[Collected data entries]
(* ===== verification/Machine.v ===== *)
(** * The receiver state machine

    [ReceiverMachine] of [apps/openaircast/src/backend/recovery.rs].  Every
    operation returns the machine together with its [Result]: as in release
    builds a rejected transition is an [InvalidTransition] value (debug builds
    assert), and whatever the operation wrote before it was rejected stays. *)

From S2P Require Import Prelude AppState Model.
Import Model.

Module Machine.

Record InvalidTransition := { from : string; to : string }.

Definition label (state : ReceiverLifecycle) : string :=
  match state with
  | Discovered => "Discovered" | Connecting _ => "Connecting" | SettingUp _ _ => "SettingUp"
  | Ready _ => "Ready" | Streaming _ => "Streaming" | RetryWaiting _ _ => "RetryWaiting"
  | Unreachable => "Unavailable" | Failed _ _ => "Failed"
  end.

Definition permitted (from to : ReceiverLifecycle) : bool :=
  match from, to with
  | _, Unreachable => true
  | Unreachable, Discovered => true
  | Discovered, Connecting _ => true
  | Connecting _, SettingUp _ _ => true
  | SettingUp _ _, SettingUp _ _ => true
  | SettingUp _ _, Ready _ => true
  | Ready _, Streaming _ => true
  | (Connecting _ | SettingUp _ _ | Ready _ | Streaming _), Failed _ _ => true
  | Failed true _, RetryWaiting _ _ => true
  | RetryWaiting _ _, Connecting _ => true
  | Failed _ _, Connecting _ => true
  | _, _ => false
  end.

Definition owned_by_generation (state : ReceiverLifecycle) : bool :=
  match state with
  | Connecting _ | SettingUp _ _ | Ready _ | Streaming _ => true
  | _ => false
  end.

Record ReceiverMachine := {
  state : ReceiverLifecycle;
  attempt : Z;
  next_retry : option Z;
  last_error : option string;
  generation : Z;
  service_available : bool;
  role : option ReceiverRole;
}.
#[export] Instance eta_ReceiverMachine : Eta ReceiverMachine := fun m =>
  {| state := state m; attempt := attempt m; next_retry := next_retry m;
     last_error := last_error m; generation := generation m;
     service_available := service_available m; role := role m |}.

(** [if available { Discovered } else { Unavailable }] *)
Definition idle_state (available : bool) : ReceiverLifecycle :=
  if available then Discovered else Unreachable.

Definition new (available : bool) : ReceiverMachine :=
  {| state := idle_state available; attempt := 0; next_retry := None; last_error := None;
     generation := 0; service_available := available; role := None |}.

Definition removable (m : ReceiverMachine) : bool := state m ==? Unreachable.
Definition awaiting_rejoin (m : ReceiverMachine) : bool :=
  match state m with Discovered | RetryWaiting _ _ | Failed true _ => true | _ => false end.
Definition in_backoff (m : ReceiverMachine) : bool :=
  match state m with RetryWaiting _ _ | Failed _ _ => true | _ => false end.

Definition Outcome : Type := ReceiverMachine * Result unit InvalidTransition.

Definition transition (m : ReceiverMachine) (to : ReceiverLifecycle) : Outcome :=
  if state m ==? to then (m, Ok tt)
  else if negb (permitted (state m) to) then (m, Err {| from := label (state m); to := label to |})
  else (m <| state := to |>, Ok tt).

(** [self.transition(..)?; k] *)
Definition and_then (o : Outcome) (k : ReceiverMachine -> Outcome) : Outcome :=
  match o with (m, Ok _) => k m | (m, Err e) => (m, Err e) end.

Definition set_service_available (m : ReceiverMachine) (available : bool) : Outcome :=
  let m := m <| service_available := available |> in
  if available then
    match state m with Unreachable => transition m Discovered | _ => (m, Ok tt) end
  else if owned_by_generation (state m) then (m, Ok tt)
  else transition (m <| role := None |>) Unreachable.

Definition begin_generation (m : ReceiverMachine) (g a : Z) : Outcome :=
  (m <| generation := g |> <| attempt := a |> <| role := None |>
     <| state := Connecting a |>, Ok tt).

Definition enter_setup (m : ReceiverMachine) (r : ReceiverRole) (phase : SetupPhase) : Outcome :=
  transition (m <| role := Some r |>) (SettingUp r phase).

Definition enter_streaming (m : ReceiverMachine) (r : ReceiverRole) : Outcome :=
  if state m ==? Streaming r then (m, Ok tt)
  else
    let m := if negb (owned_by_generation (state m))
             then m <| state := Connecting (attempt m) |> else m in
    and_then
      (match state m with
       | Connecting _ => transition m (SettingUp r PhaseStartAudio)
       | _ => (m, Ok tt)
       end) (fun m =>
    and_then
      (match state m with SettingUp _ _ => transition m (Ready r) | _ => (m, Ok tt) end) (fun m =>
    transition (m <| role := Some r |>) (Streaming r))).

Definition fail (m : ReceiverMachine) (retryable : bool) (error : string) : Outcome :=
  (m <| last_error := Some error |> <| role := None |> <| state := Failed retryable error |>, Ok tt).

Definition wait_retry (m : ReceiverMachine) (a retry_at : Z) : Outcome :=
  transition (m <| attempt := a |> <| next_retry := Some retry_at |>) (RetryWaiting a retry_at).

Definition retry_now (m : ReceiverMachine) : Outcome :=
  let m := m <| next_retry := None |> in
  match state m with
  | RetryWaiting _ _ | Failed _ _ => transition m (Connecting (attempt m))
  | _ => (m, Ok tt)
  end.

Definition leave_session (m : ReceiverMachine) : ReceiverMachine :=
  if owned_by_generation (state m)
  then m <| role := None |> <| state := idle_state (service_available m) |>
  else m.

Definition release (m : ReceiverMachine) : ReceiverMachine :=
  match state m with
  | Unreachable => m
  | _ => m <| role := None |> <| next_retry := None |>
           <| state := idle_state (service_available m) |>
  end.

(** ** Operation histories *)

Inductive Op :=
| SetServiceAvailable (available : bool)
| BeginGeneration (generation attempt : Z)
| EnterSetup (r : ReceiverRole) (phase : SetupPhase)
| EnterStreaming (r : ReceiverRole)
| Fail (retryable : bool) (error : string)
| WaitRetry (attempt retry_at : Z)
| RetryNow
| LeaveSession
| Release.

Definition apply (m : ReceiverMachine) (op : Op) : Outcome :=
  match op with
  | SetServiceAvailable a => set_service_available m a
  | BeginGeneration g a => begin_generation m g a
  | EnterSetup r p => enter_setup m r p
  | EnterStreaming r => enter_streaming m r
  | Fail b e => fail m b e
  | WaitRetry a t => wait_retry m a t
  | RetryNow => retry_now m
  | LeaveSession => (leave_session m, Ok tt)
  | Release => (release m, Ok tt)
  end.

(** Machines reachable through operations that were all accepted. *)
Inductive accepted_run : ReceiverMachine -> Prop :=
| run_new available : accepted_run (new available)
| run_op m op m' : accepted_run m -> apply m op = (m', Ok tt) -> accepted_run m'.

(** The role a lifecycle row shows. *)
Definition shown_role (s : ReceiverLifecycle) : option ReceiverRole :=
  match s with SettingUp r _ | Ready r | Streaming r => Some r | _ => None end.

Record machine_ok (m : ReceiverMachine) : Prop := {
  mk_idle : match state m with
            | Discovered => service_available m = true
            | Unreachable => service_available m = false
            | _ => True
            end;
  mk_role : match shown_role (state m) with Some r => role m = Some r | None => True end;
  mk_waiting : match state m with
               | RetryWaiting a t => attempt m = a /\ next_retry m = Some t
               | Connecting a => attempt m = a
               | _ => True
               end;
  mk_failed : match state m with Failed _ e => last_error m = Some e | _ => True end;
}.

Ltac open_machine :=
  unfold apply, set_service_available, begin_generation, enter_setup, enter_streaming, fail,
    wait_retry, retry_now, leave_session, release, transition, and_then, idle_state; cbn.

Lemma machine_ok_step m op m' : machine_ok m -> apply m op = (m', Ok tt) -> machine_ok m'.
Proof.
  intros [H1 H2 H3 H4]. destruct m as [st at_ nr le gen av ro]; cbn in *.
  destruct op; open_machine;
    destruct st; cbn in *;
    repeat (case_bool_decide || case_match; cbn in * ); intros Hop; simplify_eq/=;
    constructor; cbn; auto.
Qed.

(** As long as no operation was rejected, the published row and the fields
    behind it agree: an idle row mirrors discovery availability, a row that
    shows a role shows the negotiated one, a waiting row shows the scheduled
    attempt and deadline, and a failed row shows the recorded reason. *)
Theorem machine_rows_consistent m : accepted_run m -> machine_ok m.
Proof.
  induction 1 as [available|m op m' _ IH Hop].
  - by destruct available; constructor.
  - by eapply machine_ok_step.
Qed.

Lemma machine_rows_consistent_witness :
  machine_ok (enter_streaming (begin_generation (new true) 7 0).1 Primary).1.
Proof.
  apply machine_rows_consistent.
  apply (run_op (begin_generation (new true) 7 0).1 (EnterStreaming Primary)); [|reflexivity].
  apply (run_op (new true) (BeginGeneration 7 0)); [|reflexivity].
  apply run_new.
Defined.

(** When an operation is vetoed. *)
Definition rejected (m : ReceiverMachine) (op : Op) : bool :=
  match op, state m with
  | EnterSetup _ _, (Connecting _ | SettingUp _ _) => false
  | EnterSetup _ _, _ => true
  | EnterStreaming r, Streaming held => negb (held ==? r)
  | WaitRetry _ _, Failed true _ => false
  | WaitRetry a t, RetryWaiting a' t' => negb ((a ==? a') && (t ==? t'))
  | WaitRetry _ _, _ => true
  | _, _ => false
  end.

(** Exactly which operations are rejected.  Discovery changes, new
    generations, failures, retries, leaving and releasing are accepted in every
    state; setup progress only from connecting or setting up; a backoff only
    from a retryable failure (or unchanged); streaming everywhere except for a
    receiver already streaming in another role. *)
Theorem rejections_are_exact m op :
  (exists e, (apply m op).2 = Err e) <-> rejected m op = true.
Proof.
  destruct m as [st at_ nr le gen av ro]. unfold rejected.
  destruct op; cbn [state]; open_machine; destruct st; cbn;
    repeat (case_bool_decide || case_match; cbn in * ); simplify_eq/=;
    split; intros He; try (destruct He; discriminate); try discriminate; eauto.
Qed.

(** Changing the role of a receiver that is already streaming is refused,
    although entering the stream is described as authoritative, and the
    refusal is not clean: the row keeps the old role while the machine already
    records the new one. *)
Theorem streaming_role_change_desynchronises m held r :
  state m = Streaming held -> r <> held ->
  (enter_streaming m r).2 = Err {| from := "Streaming"; to := "Streaming" |}
  /\ state (enter_streaming m r).1 = Streaming held
  /\ role (enter_streaming m r).1 = Some r.
Proof.
  intros Hs Hr. unfold enter_streaming. rewrite Hs.
  rewrite bool_decide_eq_false_2 by congruence. cbn. rewrite Hs. cbn. rewrite Hs. cbn.
  unfold transition. cbn. rewrite Hs, bool_decide_eq_false_2 by congruence. done.
Qed.

Lemma streaming_role_change_desynchronises_witness :
  let m := (enter_streaming (begin_generation (new true) 7 0).1 Primary).1 in
  role (enter_streaming m Secondary).1 = Some Secondary.
Proof.
  apply (streaming_role_change_desynchronises
    (enter_streaming (begin_generation (new true) 7 0).1 Primary).1 Primary Secondary);
    [reflexivity|discriminate].
Defined.

End Machine.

The task ::
From the data above, count the lines that hold the string "ReceiverLifecycle". Reply with only that number.

Response ::
7